Prep: Preheat the oven to 170°C. Chop the carrot and celery. 2. Place the flour in a wide bowl or plate and season generously with salt and ground black pepper. Dredge the beef shanks in the seasoned flour, making sure they are well coated on all sides, then set aside. 3. Heat the olive oil in a large, oven‑proof casserole or Dutch oven over medium‑high heat until lightly smoking. Reduce the heat to medium and add the beef shanks. Sear for 4–6 minutes per side, turning until evenly golden brown all over.

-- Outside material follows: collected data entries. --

(** * Transcript worker: fetch, classify, retry, persist

    A shallow embedding of [backend/workers/fetch_transcripts.py]: the two
    selection queries, the coalescing upsert, the retry/backoff loop around
    the transcript provider and the orchestrating [main], followed by the
    properties of the worker that the specification records.

    Conventions of the model.
    - A Python [str] is a list of Unicode code points ([list N]); [py]
      turns an ASCII literal of this file into one.
    - A Python [float] that is a delay in seconds is a [pyfloat]: an exact
      rational, an infinity or NaN.  The only arithmetic on it is the
      product with a power of two, which is exact in binary64 unless it
      overflows, and an overflowing delay is refused by [time.sleep] just
      as the exact product is.
    - A SQL column is an [option]: [None] is SQL NULL.  The table
      [elongoat.youtube_transcripts] is a finite map from its unique key
      [video_id] to the remaining columns.
    - Python exceptions are values of [pyexn]; a function that can raise
      returns [pyexn + A].  The provider is an oracle, and every provider
      call and every sleep is recorded in a log.
    - [time.sleep] waits until the monotonic clock reaches its reading
      plus the delay, and the system refuses a deadline beyond the
      clock's range.  The reading is not part of the model: the clock is
      taken to stand below [2^62] ns (146 years), and a delay above that
      is taken to be refused.
    - Log lines written through [logger] are not part of the model.
    - A write or a query can also fail for reasons that lie with the
      server, the driver or the schema (connectivity, constraints and
      column types of the table definition, which is not among the
      sources).  Of the driver the model has the refusal of a string
      parameter with a NUL character, of the server the range of the
      [LIMIT] count; whatever is said below about a write or a query that
      goes through is said of one that goes through. *)

From Stdlib Require Import ZArith QArith Lqa String Ascii.
From stdpp Require Import base option list gmap sorting pretty.

Local Open Scope Z_scope.

(** ** Python strings and values *)

Abbreviation pystr := (list N).

Definition py (s : string) : pystr :=
  map N_of_ascii (list_ascii_of_string s).

(** [str.isspace] on one code point: the characters CPython's
    [_PyUnicode_IsWhitespace] accepts. *)
Definition isspace (c : N) : bool :=
  ((9 <=? c) && (c <=? 13) || (28 <=? c) && (c <=? 32)
   || (c =? 133) || (c =? 160) || (c =? 5760)
   || (8192 <=? c) && (c <=? 8202)
   || (c =? 8232) || (c =? 8233) || (c =? 8239) || (c =? 8287)
   || (c =? 12288))%N.

Fixpoint lstrip (s : pystr) : pystr :=
  match s with
  | c :: s' => if isspace c then lstrip s' else s
  | [] => []
  end.

(** [s.strip()] *)
Definition strip (s : pystr) : pystr :=
  reverse (lstrip (reverse (lstrip s))).

(** The values a transcript segment holds under its keys. *)
Inductive pyval :=
  | PyStr (s : pystr)
  | PyFloat (q : Q)
  | PyNone.

(** One transcript segment, a [Dict[str, Any]]. *)
Abbreviation segment := (gmap pystr pyval).

(** [d.get(k, default)] *)
Definition dict_get (d : segment) (k : pystr) (default : pyval) : pyval :=
  match d !! k with Some v => v | None => default end.

(** The exception classes the worker tells apart, those that the library
    calls of the model raise, and [OtherException] for every other
    subclass of [Exception].  None of them is a subclass of another. *)
Inductive exn_class :=
  | TranscriptsDisabled
  | NoTranscriptFound
  | NoTranscriptAvailable
  | NotTranslatable
  | TranslationLanguageNotAvailable
  | VideoUnavailable
  | TooManyRequests
  | ValueError
  | TypeError
  | OverflowError
  | OSError
  | DatabaseError
  | OtherException.

(** A raised exception: its class and [str(e)]. *)
Record pyexn := Raise { exn_class_of : exn_class; exn_str : pystr }.

Definition type_name (v : pyval) : string :=
  match v with
  | PyStr _ => "str"
  | PyFloat _ => "float"
  | PyNone => "NoneType"
  end.

(** The items of a [join] must all be [str]; the first one that is not
    raises [TypeError], [i] being its position. *)
Fixpoint expect_strs (i : nat) (items : list pyval) : pyexn + list pystr :=
  match items with
  | [] => inr []
  | PyStr s :: rest =>
      match expect_strs (S i) rest with
      | inr ss => inr (s :: ss)
      | inl e => inl e
      end
  | v :: _ =>
      inl (Raise TypeError
             (py ("sequence item " ++ pretty i ++ ": expected str instance, "
                  ++ type_name v ++ " found")))
  end.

Remove the shanks from the pot and set aside. 4. In the same casserole or Dutch oven, sauté the carrots and celery for 3–4 minutes. Stir in the Ballymaloe 100 Recipe Sauce, then deglaze with the wine, scraping up any caramelised bits from the base. Simmer for 2 minutes. 5. Pour in the beef stock and add the bay leaves, parsley and thyme. Season with salt and pepper, tasting the liquid to ensure it is well balanced. 6. Return the beef shanks to the pot, ensuring they are mostly submerged. 7. Cover with a lid and transfer to the oven. Cook for 2–2½ hours, until the meat is very tender and easily comes away from the bone.


Chef's Tips

Serve the osso buco with the vegetables and plenty of sauce, spooned over creamy mashed potatoes.